Work item: Everything from the line containing "Fixpoint drop_separators (rcs" through the line containing "(** [path.extname(p)]: from" should be repeated exactly, and nothing else from the data.

Available data:

(** * extract-api: the crawl-and-localize engine of the site mirroring server

    A shallow embedding of the request handler [app.post('/api/extract')],
    of [downloadPage], [downloadAsset], [getLocalFilePath] and
    [isValidWebflowUrl], together with the invariants of the crawl; the
    hourly sweep of the temp directory and the older handler of
    [src/server.js] are embedded beside them.

    Strings are byte strings (the UTF-8 encoding of the JavaScript string),
    byte counts are in [N].  The asynchronous code is embedded as a
    transition function over explicit job states: one transition is one
    run-to-completion segment of the event loop (the code between two
    [await]s), and the event that triggers it carries what the outside
    world answered (a network response, an expired timer, a file-system
    verdict). *)

From stdpp Require Import gmap strings list.
From Stdlib Require Import String Ascii NArith Lia.

Open Scope string_scope.

(** ** JavaScript string primitives used by the server *)

Module JS.

(** [s.startsWith(p)] *)
Definition startsWith (s p : string) : bool := String.prefix p s.

(** [s.endsWith(p)] *)
Definition endsWith (s p : string) : bool :=
  let n := String.length s in
  let m := String.length p in
  (m <=? n)%nat && String.eqb (substring (n - m) m s) p.

(** [s.includes(sub)]: some suffix of [s] starts with [sub]. *)
Fixpoint includes (s sub : string) : bool :=
  startsWith s sub ||
  match s with
  | EmptyString => false
  | String _ s' => includes s' sub
  end.

(** [s.split(sep)[0]] for a one-character separator. *)
Fixpoint split_head (sep : ascii) (s : string) : string :=
  match s with
  | EmptyString => EmptyString
  | String c s' =>
      if Ascii.eqb c sep then EmptyString else String c (split_head sep s')
  end.

(** [s.split(sep)] for a one-character separator. *)
Fixpoint split (sep : ascii) (s : string) : list string :=
  match s with
  | EmptyString => [EmptyString]
  | String c s' =>
      if Ascii.eqb c sep then EmptyString :: split sep s'
      else match split sep s' with
           | [] => [String c EmptyString]
           | h :: t => String c h :: t
           end
  end.

Definition lower_ascii (c : ascii) : ascii :=
  let n := nat_of_ascii c in
  if ((65 <=? n) && (n <=? 90))%nat then ascii_of_nat (n + 32) else c.

(** [s.toLowerCase()] on the ASCII letters. *)
Fixpoint toLowerCase (s : string) : string :=
  match s with
  | EmptyString => EmptyString
  | String c s' => String (lower_ascii c) (toLowerCase s')
  end.

(** [s.replace(/\\/g, '/')] *)
Fixpoint backslash_to_slash (s : string) : string :=
  match s with
  | EmptyString => EmptyString
  | String c s' =>
      String (if Ascii.eqb c "\"%char then "/"%char else c) (backslash_to_slash s')
  end.

(** JavaScript truthiness of a possibly undefined string. *)
Definition truthy (o : option string) : bool :=
  match o with
  | Some s => negb (String.eqb s "")
  | None => false
  end.

End JS.

(** ** The [path] module (POSIX flavour) *)

Module Path.

Definition sep : ascii := "/"%char.

(** One segment of [normalizeString]: empty and [.] segments vanish,
    [..] removes the previous segment when there is one to remove and is
    kept only when climbing above the start is allowed.  The accumulator
    holds the segments kept so far, last one first. *)
Definition norm_step (allowAboveRoot : bool) (acc : list string) (seg : string)
  : list string :=
  if String.eqb seg "" || String.eqb seg "." then acc
  else if String.eqb seg ".." then
    match acc with
    | top :: rest =>
        if String.eqb top ".." then seg :: acc else rest
    | [] => if allowAboveRoot then [seg] else []
    end
  else seg :: acc.

Definition normalizeString (p : string) (allowAboveRoot : bool) : string :=
  String.concat "/" (rev (fold_left (norm_step allowAboveRoot) (JS.split sep p) [])).

(** [path.normalize(p)] *)
Definition normalize (p : string) : string :=
  if String.eqb p "" then "."
  else
    let isAbsolute := JS.startsWith p "/" in
    let trailingSeparator := JS.endsWith p "/" in
    let q := normalizeString p (negb isAbsolute) in
    if String.eqb q "" then
      if isAbsolute then "/" else if trailingSeparator then "./" else "."
    else
      let q' := if trailingSeparator then q +:+ "/" else q in
      if isAbsolute then "/" +:+ q' else q'.

(** [path.join(...args)] *)
Definition join (args : list string) : string :=
  match filter (fun a => a ≠ "") args with
  | [] => "."
  | nonempty => normalize (String.concat "/" nonempty)
  end.

(** The characters of the last path component, trailing separators
    ignored, last character first. *)
Fixpoint take_component (rcs : list ascii) : list ascii :=
  match rcs with
  | [] => []
  | c :: rest => if Ascii.eqb c sep then [] else c :: take_component rest
  end.

Fixpoint drop_separators (rcs : list ascii) : list ascii :=
  match rcs with
  | [] => []
  | c :: rest => if Ascii.eqb c sep then drop_separators rest else rcs
  end.

(** The part of a reversed component up to and including its first dot,
    that is the extension of the component, still reversed. *)
Fixpoint upto_dot (rcs : list ascii) : option (list ascii) :=
  match rcs with
  | [] => None
  | c :: rest =>
      if Ascii.eqb c "."%char then Some [c]
      else option_map (cons c) (upto_dot rest)
  end.

(** [path.extname(p)]: from the last dot of the last component to its
    end; empty when there is no dot, when the only dot starts the
    component, and for the component [..]. *)
Definition extname (p : string) : string :=
  let base := take_component (drop_separators (rev (list_ascii_of_string p))) in
  match upto_dot base with
  | None => ""
  | Some rext =>
      if (List.length rext =? List.length base)%nat then ""
      else if String.eqb (string_of_list_ascii (rev base)) ".." then ""
      else string_of_list_ascii (rev rext)
  end.

Fixpoint drop_component (rcs : list ascii) : option (list ascii) :=
  match rcs with
  | [] => None
  | c :: rest => if Ascii.eqb c sep then Some rest else drop_component rest
  end.

(** [path.dirname(p)] *)
Definition dirname (p : string) : string :=
  match list_ascii_of_string p with
  | [] => "."
  | c0 :: cs =>
      let hasRoot := Ascii.eqb c0 sep in
      match drop_component (drop_separators (rev cs)) with
      | None => if hasRoot then "/" else "."
      | Some rbefore =>
          if hasRoot && (List.length rbefore =? 0)%nat then "//"
          else string_of_list_ascii (c0 :: rev rbefore)
      end
  end.

(** The segments of [path.resolve(p)] for an absolute [p]; the working
    areas of the server are absolute ([TEMP_DIR] is built from
    [__dirname]), so the current directory never takes part. *)
Definition resolve_segments (p : string) : list string :=
  rev (fold_left (norm_step false) (JS.split sep p) []).

Fixpoint strip_common (from to : list string) : list string * list string :=
  match from, to with
  | f :: from', t :: to' =>
      if String.eqb f t then strip_common from' to' else (from, to)
  | _, _ => (from, to)
  end.

(** [path.relative(from, to)]: one [..] for each segment of [from] below
    the common ancestor, then the segments of [to] below it. *)
Definition relative (from to : string) : string :=
  let '(up, down) := strip_common (resolve_segments from) (resolve_segments to) in
  String.concat "/" (map (fun _ => "..") up ++ down).

End Path.

(** ** Platform capabilities

    The WHATWG [URL] constructor and the URI coding functions are services
    of the runtime, not code of the server.  The server is embedded over any
    implementation of them; [None] stands for a thrown exception. *)

Record URL := mkURL {
  href : string;
  origin : string;
  host : string;
  hostname : string;
  pathname : string
}.

Class Platform := {
  (** [new URL(input)] *)
  newURL : string -> option URL;
  (** [new URL(input, base)] *)
  newURLBase : string -> string -> option URL;
  decodeURIComponent : string -> option string;
  encodeURI : string -> option string
}.

(** ** Constants *)

Definition MAX_CONCURRENT_DOWNLOADS : nat := 10.
Definition CHUNK_SIZE : nat := 15.
Definition MAX_SIZE_MB : N := 500.

(** The ceiling the running total is compared with,
    [MAX_SIZE_MB * 1024 * 1024] bytes. *)
Definition MAX_SIZE_BYTES : N := MAX_SIZE_MB * 1024 * 1024.

(** ** Path mapping and input validation *)

Section Mapping.
Context {Pf : Platform}.

(** [getLocalFilePath(url, baseUrl, tempDir)].  The pathname is decoded
    before the branch on the trailing slash, so a malformed escape throws
    in every branch. *)
Definition getLocalFilePath (url baseUrl tempDir : string) : option string :=
  urlObj ← newURL url;
  decoded ← decodeURIComponent (pathname urlObj);
  let localPath := Path.join [tempDir; decoded] in
  if JS.endsWith (pathname urlObj) "/" then
    Some (Path.join [tempDir; pathname urlObj; "index.html"])
  else
    let extname := Path.extname (pathname urlObj) in
    if String.eqb extname ""
       || negb (existsb (String.eqb (JS.toLowerCase extname)) [".html"; ".htm"])
    then Some (localPath +:+ ".html")
    else Some localPath.

(** The local path of an asset, computed inline in [downloadPage]:
    same-host assets keep their pathname under the working area, the
    others go below [assets/<host>]. *)
Definition assetLocalPath (assetUrl baseHost tempDir : string) : option string :=
  assetUrlObj ← newURL assetUrl;
  Some (if String.eqb (host assetUrlObj) baseHost
        then Path.join [tempDir; pathname assetUrlObj]
        else Path.join [tempDir; "assets"; host assetUrlObj; pathname assetUrlObj]).

(** [isValidWebflowUrl(url)] *)
Definition isValidWebflowUrl (url : string) : bool :=
  match newURL url with
  | Some parsedUrl =>
      JS.endsWith (hostname parsedUrl) "webflow.io"
      || JS.endsWith (hostname parsedUrl) "webflow.com"
  | None => false
  end.

End Mapping.

(** ** Parsed documents

    A page body is observed by the server through its byte length and
    through the elements [cheerio] selects from it, in document order; an
    element exposes its tag and its [href] and [src] attributes. *)

Inductive Tag := TagLink | TagScript | TagImg | TagSource | TagA | TagOther.

Inductive AttrName := AttrHref | AttrSrc.

Record Element := mkElement {
  tag : Tag;
  attr_href : option string;
  attr_src : option string
}.

Record Html := mkHtml {
  byteLength : N;
  dom : list Element
}.

Definition get_attr (a : AttrName) (el : Element) : option string :=
  match a with
  | AttrHref => attr_href el
  | AttrSrc => attr_src el
  end.

Definition set_attr (a : AttrName) (v : string) (el : Element) : Element :=
  match a with
  | AttrHref => {| tag := tag el; attr_href := Some v; attr_src := attr_src el |}
  | AttrSrc => {| tag := tag el; attr_href := attr_href el; attr_src := Some v |}
  end.

(** The selector [link[href], script[src], img[src], source[src]]. *)
Definition is_asset_element (el : Element) : bool :=
  match tag el with
  | TagLink => bool_decide (is_Some (attr_href el))
  | TagScript | TagImg | TagSource => bool_decide (is_Some (attr_src el))
  | _ => false
  end.

(** The selector [a[href]]. *)
Definition is_anchor_element (el : Element) : bool :=
  match tag el with
  | TagA => bool_decide (is_Some (attr_href el))
  | _ => false
  end.

(** An entry of the [assets] array: [{ url, element, attr }], the element
    being referred to by its position in the document. *)
Record Asset := mkAsset {
  asset_url : string;
  asset_element : nat;
  asset_attr : AttrName
}.

Section Discovery.
Context {Pf : Platform}.

(** The first half of the [.each] callback of the asset selector: the
attribute that is read, and the absolute URL made of its value. *)
Definition asset_attr_of (el : Element) : AttrName :=
  if JS.truthy (attr_href el) then AttrHref else AttrSrc.

Definition resolve_asset_url (url : string) (el : Element) : option string :=
  match get_attr (asset_attr_of el) el with
  | None => None
  | Some assetUrl =>
      if String.eqb assetUrl "" then None
      else if JS.startsWith assetUrl "http" || JS.startsWith assetUrl "//"
      then Some (if JS.startsWith assetUrl "//"
                 then "https:" +:+ assetUrl else assetUrl)
      else href <$> newURLBase assetUrl url
  end.

(** The whole callback: the asset an element contributes, if any. *)
Definition asset_of_element (url : string) (i : nat) (el : Element) : option Asset :=
  assetUrl ← resolve_asset_url url el;
  if JS.includes assetUrl "data:" then None
  else Some {| asset_url := assetUrl; asset_element := i;
               asset_attr := asset_attr_of el |}.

Answer to this exercise:
Fixpoint drop_separators (rcs : list ascii) : list ascii :=
  match rcs with
  | [] => []
  | c :: rest => if Ascii.eqb c sep then drop_separators rest else rcs
  end.

(** The part of a reversed component up to and including its first dot,
    that is the extension of the component, still reversed. *)
Fixpoint upto_dot (rcs : list ascii) : option (list ascii) :=
  match rcs with
  | [] => None
  | c :: rest =>
      if Ascii.eqb c "."%char then Some [c]
      else option_map (cons c) (upto_dot rest)
  end.

(** [path.extname(p)]: from the last dot of the last component to its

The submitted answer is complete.